My favorite tools

  1. Redis

    This is a key/value store that is so elegant and clean that it reminds me Apple’s products. It’s fast, it’s simple to work with and it has some smart features like bitwise operations that enables a lot of creative and unorthodox solutions for various problems.

    I’m not using it instead of a traditional database, I like to use it for things like Analytics data, Caching, Leaderboards and any other list based data.

    It also has a Pub/Sub message system which is very helpful when you start to scaling your service and have different servers that need to be able to share in memory data and state.

    The creator of Redis is Salvatore Sanfilippo, an Italian hacker, another reason for me to like it, after being part of the Italian technology circle during my years at BeeTV.

  2. Node.js

    Maybe it’s over hyped but I love it.

    I never thought I could love a language that is script based. It has many annoying downsides, and is not fun to debug. Still, at the moment it’s the friendliest and most powerful server side programming language for me.

    Php is kind of disgusting and for some reason I don’t like Ruby’s syntax - It looks even more scripty to me than JavaScript.

    The JavaScript syntax that is used in Node.js reminds a “real” programming language like….Java. Unlike Java, you don’t have the headache of building, packaging and deploying. Node code is deployed in a heartbeat, usually using something like git.

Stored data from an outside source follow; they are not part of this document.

(* ===== verification/Blocks.v ===== *)
(** * Blocks and chunks: the block management and page allocation of [yaffs_guts.c]

    Retiring and erasing blocks, choosing the next block, handing out, deleting
    and writing chunks, and the count of free space. *)
From S2P Require Import Prelude Monad Tags Device Nand Sim BlockInv Checkptrw.

Section blocks.
Context {N : Type} {nd : NandDriver N} (cfg : Config).
Local Abbreviation St := (State N).

Definition yaffs_InvalidateCheckpoint : M St unit :=
  c ← getC isCheckpointed;
  n ← getC blocksInCheckpoint;
  when (c || (0 <? n)) (
    _ ← modC (fun c => c <| isCheckpointed := false |>);
    _ ← yaffs_CheckpointInvalidateStream cfg;
    when (hasSuperBlock cfg) (modC (fun c => c <| superBlockDirty := true |>))).

Definition yaffs_RetireBlock (blockInNAND : Z) : M St unit :=
  _ ← yaffs_GetBlockInfo cfg blockInNAND;
  _ ← yaffs_InvalidateCheckpoint;
  _ ← yaffs_MarkBlockBad cfg blockInNAND;
  _ ← set_block_info cfg blockInNAND (fun bi =>
    bi <| blockState := BLOCK_STATE_DEAD |> <| gcPrioritise := false |>
       <| needsRetiring := false |>);
  modS (fun s => s <| nRetiredBlocks ::= Z.succ |>).

(** [yaffs_CheckFF]: [None] reads past the buffer. *)
Fixpoint CheckFF_loop (n : nat) (buffer : list Z) : option bool :=
  match n, buffer with
  | O, _ => Some true
  | S _, [] => None
  | S n, b :: buffer => if b =? 255 then CheckFF_loop n buffer else Some false
  end.
Definition yaffs_CheckFF (buffer : list Z) (nBytes : Z) : option bool :=
  CheckFF_loop (Z.to_nat nBytes) buffer.

(** What [yaffs_GetTempBuffer] hands out: a chunk-sized buffer of unknown contents. *)
Definition temp_buffer : list Z := resize (Z.to_nat (nDataBytesPerChunk cfg)) 0 stack_data.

    The community around it is great and it has tons of open source modules that makes our life easier.

  3. Solr

    Solr is a text search server based on Apache Lucene search engine.

    It was love from first sight, and unlike others (e.g. cassandra) it never failed me down.

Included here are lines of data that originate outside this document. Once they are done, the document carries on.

(** Tags that name the same chunk. *)
Definition same_chunk (t t' : ExtendedTags) : Prop :=
  objectId t' = objectId t /\ chunkId t' = chunkId t /\ chunkDeleted t' = chunkDeleted t /\
  (chunkId t <> 0 -> byteCount t' = byteCount t).

#[export] Instance same_chunk_refl : Reflexive same_chunk.
Proof. by repeat split. Qed.
#[export] Instance same_chunk_trans : Transitive same_chunk.
Proof.
  intros a b c (A1 & A2 & A3 & A4) (B1 & B2 & B3 & B4). repeat split; try congruence.
  intros H. rewrite B4, A4; [done|done|congruence].
Qed.

Lemma stamped_chunk tags t : stamped tags t -> same_chunk tags t.
Proof. intros (q & u & ->). by repeat split. Qed.

(** The tags that every format of the spare area has room for (18 bits of object number and
    20 of chunk number are those of YAFFS1). *)
Definition fits (cfg : Config) (t : ExtendedTags) : Prop :=
  0 <= objectId t < 2 ^ 18 /\ 0 <= chunkId t < 2 ^ 20 /\
  (chunkId t <> 0 -> 0 <= byteCount t <= nDataBytesPerChunk cfg) /\ chunkDeleted t = 0.

Lemma fits_same_chunk cfg t t' : same_chunk t t' -> fits cfg t -> fits cfg t'.
Proof.
  intros (H1 & H2 & H3 & H4) (F1 & F2 & F3 & F4). unfold fits. rewrite H1, H2, H3.
  split; [done|]. split; [done|]. split; [|done]. intros Hne. rewrite H4 by done. by apply F3.
Qed.

Lemma fits_stamped cfg tags t : stamped tags t -> fits cfg tags -> fits cfg t.
Proof. intros (q & u & ->) H. exact H. Qed.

    At BeeTV we used it for our tag based recommendation engine as well as for anything search related obviously.

    Solr also has a great geospatial search which is perfect for any app using geolocation filters.

  4. Beanstalkd

    Simple is the main theme in Beanstalkd. It’s a simple Work Queue where you put messages and then pop them out using an army of workers who do the actual processing.

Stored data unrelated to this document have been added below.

(** The chunk handed out was erased, and what is left in stock was in stock before. *)
Lemma allocated_stock s s1 chunk blk page :
  blocks_ok cfg 0 0 (blks s) -> blocks_ok cfg 0 0 (blks s1) -> stocked s -> nand s1 = nand s ->
  allocated cfg s s1 chunk blk page ->
  stocked s1 /\ blank (nand s1) chunk /\ none_new_but chunk s s1 /\ ~ allocatable s1 chunk.
Proof.
  intros Hok Hok1 Hst Hn Hal.
  pose proof Hal as [Hv Hp Hc Hfree (_ & _ & Hch) (bi & bi' & Hb & Hi & Hcase & Hst' & _) Hab Hap _].
  destruct (block_chunk cfg Hcfg blk page Hv Hp) as (Hvc & Hq & Hr). fold n in Hvc, Hq, Hr, Hp, Hc.
  rewrite <- Hc in Hvc, Hq, Hr.
  assert (Hback : forall c, valid_chunk cfg c -> (Z.quot c n = blk -> page <= Z.rem c n) ->
    Z.quot c n = blk \/ allocatable s1 c -> allocatable s c).
  { intros c Hvc' Hpg Hc'. destruct (chunk_place cfg Hcfg c Hvc') as (Hvb & _). unfold allocatable in *.
    destruct (decide (Z.quot c n = blk)) as [Heq|Hne].
    - rewrite Heq. destruct Hcase as [(He & _ & _)|(_ & Hab0 & Hpg0)].
      + left. by exists bi.
      + right. split; [done|]. rewrite <- Hpg0. by apply Hpg.
    - destruct Hc' as [?|[(x & Hx & He)|[Hx _]]]; [done| |].
      + left. exists x. split; [|done]. rewrite Hi in Hx.
        by apply (lookup_insert_block cfg _ _ bi) in Hx as [[? _]|[_ Hx]].
      + exfalso. fold n in Hab. rewrite Hab in Hx. destruct (n <=? page + 1); [|done].
        fold n in Hvb. rewrite Hx in Hvb. by apply minus_one_invalid in Hvb. }
  assert (Hfull : forall x, blockInfo (blks s1) !! index cfg blk = Some x -> blockState x <> BLOCK_STATE_EMPTY).
  { intros x Hx. rewrite Hi, list_lookup_insert_eq in Hx by (by eapply lookup_lt_Some). injection Hx as <-.
    rewrite Hst'. by destruct (_ <=? _). }
  split; [|split; [|split]].
  - apply (stocked_alloc s1 Hok1). intros c Hvc' Hc'. rewrite Hn. apply (sk_blank s Hst); [done|].
    apply Hback; [done| |by right]. intros Heq. unfold allocatable in Hc'. rewrite Heq in Hc'.
    destruct Hc' as [(x & Hx & He)|[Hx Hle]]; [by apply Hfull in Hx|]. lia.
  - rewrite Hn. apply (sk_blank s Hst); [done|]. apply Hback; [done|lia|by left].
  - intros c Hvc' Hu. destruct (chunk_place cfg Hcfg c Hvc') as (Hvb & Hrc & Hcc). fold n in Hrc, Hcc.
    unfold in_use in *. fold n in Hu |- *. rewrite Hch in Hu by (done || by apply knum_range).
    unfold bit_at in Hu. destruct (Z.eqb_spec (knum cfg (Z.quot c n)) (knum cfg blk)) as [Hk|]; [|by left].
    destruct (Z.eqb_spec (Z.rem c n) page) as [Hpg|]; [|by left]. right.
    assert (Z.quot c n = blk) by (unfold knum in Hk; lia). lia.
  - apply in_use_not_allocatable; [done|done|]. unfold in_use. fold n. rewrite Hq, Hr.
    rewrite Hch by (done || by apply knum_range). unfold bit_at. by rewrite !Z.eqb_refl.
Qed.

    It’s essential for so many use cases, especially when you have client apps that should never wait, and servers that are willing to be smart enough and do some work backstage.

  5. Objective-c

    I’m not sure if it suits this list, but hey - that’s how we roll…It’s where we build our iOS & Mac apps so it should count.

    It was kind of strange at first look, but now I have a special place in my heart for their weird square brackets syntax.

    Xcode is not perfect but, like a family member, you don’t have a choice but to love it.